# Use the specified substitution to find or evaluate the integral. `int sqrt(x-2)/(x+1) dx` `u = sqrt(x-2)`

lemjay | Certified Educator

`int sqrt(x-2)/(x+1) dx`

`u = sqrt(x-2)`

To be able to apply substitution method, isolate the x in our assumption.

`u=sqrt(x-2)`

`u^2=x - 2`

`u^2+2=x`

Then, differentiate both sides.

`2u du = dx`

So, plug-in `u=sqrt(x-2)` , `x=u^2+2` and `dx = 2u du` to the integral.

`int sqrt(x-2)/(x+1) dx`

`= int u/(u^2+2+1) (2udu)`

`=int (2u^2)/(u^2+3)du`

Then, expand the integrand

`= int(2 -6/(u^2+3)du`

`=int 2du -int 6/(u^2+3)du`

For the first integral apply the formula `int kdx = kx + C` .

For the second integral, apply the formula ` int 1/(a^2+x^2)dx = 1/a tan^(-1)(x/a)+C` .

`=int 2du - int 6(u^2+(sqrt3)^2)du`

`=2u - 6 (1/sqrt3 tan^(-1) (u/sqrt3)) + C`

`=2u - 6/sqrt3 tan^(-1) (u/sqrt3)+C`

To simplify it further, rationalize the denominator.

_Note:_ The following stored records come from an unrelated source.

Lemma wp_allocate k t Q E s :
  0 ≤ t < zlen (alloc_node_ s) → 0 ≤ t < zlen (dealloc_node_ s) →
  (alloc s t ≠ kNodeNotAssigned → Q () s) →
  (alloc s t = kNodeNotAssigned → dealloc s t = kNodeNotAssigned ∧
     Q () (set_alloc_node (zset t k (alloc_node_ s)) s)) →
  wp (allocate k t) Q E s.
Proof.
  intros Ht Ht' H1 H2. unfold allocate. wp_steps. apply (wp_vget _ kNodeNotAssigned); [done|].
  fold (alloc s t). destruct (Z.eqb_spec (alloc s t) kNodeNotAssigned) as [He|He]; simpl.
  - destruct (H2 He) as [Hd HQ]. wp_steps. apply (wp_vget _ kNodeNotAssigned); [done|].
    fold (dealloc s t). rewrite Hd, Z.eqb_refl. wp_steps. by apply wp_vset.
  - wp_steps. auto.
Qed.

Lemma elem_of_uset_insert x y u : x ∈ uset_insert y u ↔ x = y ∨ x ∈ u.
Proof.
  unfold uset_insert. case_decide.
  - split; [by right|intros [->|]; done].
  - rewrite elem_of_app, list_elem_of_singleton. tauto.
Qed.

Lemma NoDup_uset_insert y u : NoDup u → NoDup (uset_insert y u).
Proof.
  intros Hu. unfold uset_insert. case_decide; [done|].
  apply NoDup_app. split; [done|]. split; [|apply NoDup_singleton].
  intros x Hx ->%list_elem_of_singleton. done.
Qed.
End vectors.

(** ** Sources *)

Section plan.
Context (g : GraphInfo) (nt : nat).
Hypothesis Hg : plannable_graph g (Z.of_nat nt).

(** [ext] are the references taken so far from outside the nodes, [born] the
    sources allocated so far. *)
Record start_inv (ext born : list Z) (s : ArenaPlanner) : Prop := {
  st_sized : sized g nt s;
  st_refcount t : refcount s t = occ t ext;
  st_alloc t : alloc s t = if decide (t ∈ born) then 0 else kNodeNotAssigned;
  st_dealloc t : dealloc s t = kNodeNotAssigned;
  st_queued t : t ∈ queued s 0 ↔ t ∈ born;
  st_nodup : NoDup (queued s 0);
  st_later k : k ≠ 0 → queued s k = []
}.

Lemma start_reference ext born s t :
  start_inv ext born s → 0 ≤ t < Z.of_nat nt →
  start_inv (ext ++ [t]) born (set_refcounts (zset t (refcount s t + 1) (refcounts_ s)) s).
Proof.
  intros [[] Hr Ha Hd Hq Hn Hl] Ht. split; try done.
  - split; simpl; by rewrite ?zset_length.
  - intros t'. unfold refcount at 1. simpl. rewrite occ_app, <- (Hr t'). simpl.
    case_decide; [subst; rewrite vat_zset_eq by lia; unfold refcount; lia|].
    rewrite vat_zset_ne by lia. unfold refcount. lia.
Qed.

Lemma start_allocate ext born s t Q E :
  start_inv ext born s → 0 ≤ t < Z.of_nat nt →
  (∀ s', plan_frame s s' → start_inv ext (born ++ [t]) s' → Q () s') →
  wp (allocate 0 t ;; queue_tensor 0 t) Q E s.
Proof.
  intros Hs Ht HQ. pose proof Hs as [[Hz1 Hz2 Hz3 Hz4] Hr Ha Hd Hq Hn Hl].
  assert (0 ≤ 0 < zlen (nodes_to_tensors_ s)) as H0 by lia.
  assert (∀ s', plan_frame s s' → sized g nt s' → (∀ t, refcount s' t = refcount s t) →
    (∀ t', alloc s' t' = if decide (t' ∈ born ++ [t]) then 0 else kNodeNotAssigned) →
    dealloc_node_ s' = dealloc_node_ s → nodes_to_tensors_ s' = nodes_to_tensors_ s →
    wp (queue_tensor 0 t) Q E s') as Hqueue.
  { intros s' Hf [] Hr' Ha' Hd' Hq'. apply wp_queue_tensor; [by rewrite Hq'|].
    apply HQ; [etrans; [exact Hf|by split]|]. unfold queued. rewrite Hq'. split; simpl.
    - split; simpl; rewrite ?zset_length; congruence.
    - intros t'. by rewrite <- Hr, <- Hr'.
    - done.
    - intros t'. unfold dealloc. simpl. rewrite Hd'. apply Hd.
    - intros t'. unfold queued. simpl. rewrite vat_zset_eq by done.
      rewrite elem_of_uset_insert, elem_of_app, list_elem_of_singleton. fold (queued s 0).
      rewrite Hq. tauto.
    - unfold queued. simpl. rewrite vat_zset_eq by done. by apply NoDup_uset_insert.
    - intros k Hk. unfold queued. simpl. rewrite vat_zset_ne by lia. by apply Hl. }
  wp_steps. apply wp_allocate; [lia|lia|..]; intros Hal.
  - apply Hqueue; try done. intros t'. rewrite Ha. rewrite Ha in Hal.
    destruct (decide (t ∈ born)) as [Hb|]; [|done].
    destruct (decide (t' ∈ born)) as [Hb'|Hb']; [by rewrite decide_True by set_solver|].
    rewrite decide_False; [done|]. set_solver.
  - split; [apply Hd|]. apply Hqueue; [by split|split; simpl; by rewrite ?zset_length|done| |done|done].
    intros t'. unfold alloc. simpl. destruct (decide (t' = t)) as [->|].
    + rewrite vat_zset_eq by lia. rewrite decide_True; [done|set_solver].
    + rewrite vat_zset_ne by (lia || done). fold (alloc s t'). rewrite Ha.
      destruct (decide (t' ∈ born)); [rewrite decide_True by set_solver|rewrite decide_False by set_solver]; done.
Qed.

Lemma start_outputs s :
  start_inv [] [] s →
  wp (for_each (graph_outputs g) (λ t, if_present t (add_reference t)))
    (λ _ s', plan_frame s s' ∧ start_inv (present (graph_outputs g)) [] s') (λ _, False) s.
Proof.
  intros Hs. apply (wp_for_each (λ done s', plan_frame s s' ∧ start_inv (present done) [] s')).
  { done. }
  intros done t todo s' Hl [Hf Hs']. rewrite present_app, present_cons. simpl.
  apply wp_if_present; intros Ht.
  - rewrite Ht. simpl. by rewrite app_nil_r.
  - rewrite (proj2 (Z.eqb_neq t (-1))) by done.
    assert (0 ≤ t < Z.of_nat nt).
    { apply (vg_kept g _ Hg). unfold kept. rewrite Hl, elem_of_app, elem_of_present. in_list. }
    apply wp_add_reference; [by destruct Hs' as [[_ _ -> _] _]|].
    split; [etrans; [exact Hf|by split]|by apply start_reference].
Qed.

Lemma start_source ext born s t Q E :
  start_inv ext born s → t ∈ sources g →
  (∀ s', plan_frame s s' → start_inv (ext ++ [t]) (born ++ [t]) s' → Q () s') →
  wp (add_reference t ;; allocate 0 t ;; queue_tensor 0 t) Q E s.
Proof.
  intros Hs Ht HQ. assert (0 ≤ t < Z.of_nat nt).
  { apply (vg_kept g _ Hg). unfold kept. apply elem_of_app. by right. }
  wp_steps. apply wp_add_reference; [by destruct Hs as [[_ _ -> _] _]|].
  eapply start_allocate; [by apply start_reference|done|].
  intros s' Hf Hs'. apply HQ; [|done]. etrans; [|exact Hf]. by split.
Qed.

Lemma start_variables ext s :
  start_inv ext [] s →
  wp (for_each (graph_variables g) (λ t, add_reference t ;;
        ensure (negb (t =? kTfLiteOptionalTensor)) ;; allocate 0 t ;; queue_tensor 0 t))
    (λ _ s', plan_frame s s' ∧ start_inv (ext ++ graph_variables g) (graph_variables g) s')
    (λ _, False) s.
Proof.
  intros Hs.
  apply (wp_for_each (λ done s', plan_frame s s' ∧ start_inv (ext ++ done) done s')).
  { by rewrite app_nil_r. }
  intros done t todo s' Hl [Hf Hs']. assert (t ∈ sources g) as Ht.
  { unfold sources. rewrite Hl. in_list. }
  assert (t ≠ -1) as Hne.
  { assert (0 ≤ t < Z.of_nat nt); [|lia]. apply (vg_kept g _ Hg). unfold kept. in_list. }
  apply Z.eqb_neq in Hne. unfold kTfLiteOptionalTensor. rewrite Hne. simpl.
  rewrite app_assoc. apply (start_source (ext ++ done) done); [done..|].
  intros s'' Hf' Hs''. split; [by etrans|done].
Qed.

Lemma start_inputs ext born s :
  start_inv ext born s →
  wp (for_each (graph_inputs g) (λ t,
        if_present t (add_reference t ;; allocate 0 t ;; queue_tensor 0 t)))
    (λ _ s', plan_frame s s' ∧
       start_inv (ext ++ present (graph_inputs g)) (born ++ present (graph_inputs g)) s')
    (λ _, False) s.
Proof.
  intros Hs. apply (wp_for_each (λ done s', plan_frame s s' ∧
    start_inv (ext ++ present done) (born ++ present done) s')).
  { simpl. by rewrite !app_nil_r. }
  intros done t todo s' Hl [Hf Hs']. rewrite present_app, present_cons.
  apply wp_if_present; intros Ht.
  - rewrite Ht. simpl. by rewrite app_nil_r.
  - rewrite (proj2 (Z.eqb_neq t (-1))), !app_assoc by done.
    apply (start_source (ext ++ present done) (born ++ present done)); [done| |].
    + unfold sources. rewrite Hl, elem_of_app, elem_of_present. in_list.
    + intros s'' Hf' Hs''. split; [by etrans|done].
Qed.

`=2u - 6/sqrt3 *sqrt3/sqrt3tan^(-1) (u/sqrt3*sqrt3/sqrt3)+C`

`=2u-2sqrt3tan^(-1)((usqrt3)/3)+C`

And, substitute back `u =sqrt(x+2)` .

`=2sqrt(x+2) -2sqrt3tan^(-1)( (sqrt(x+2)sqrt3)/3)+C`

`=2sqrt(x+2) -2sqrt3tan^(-1)(sqrt(3(x+2))/3)+C`

Therefore, `int sqrt(x-2)/(x+1) dx=2sqrt(x+2) -2sqrt3tan^(-1)(sqrt(3(x+2))/3)+C` .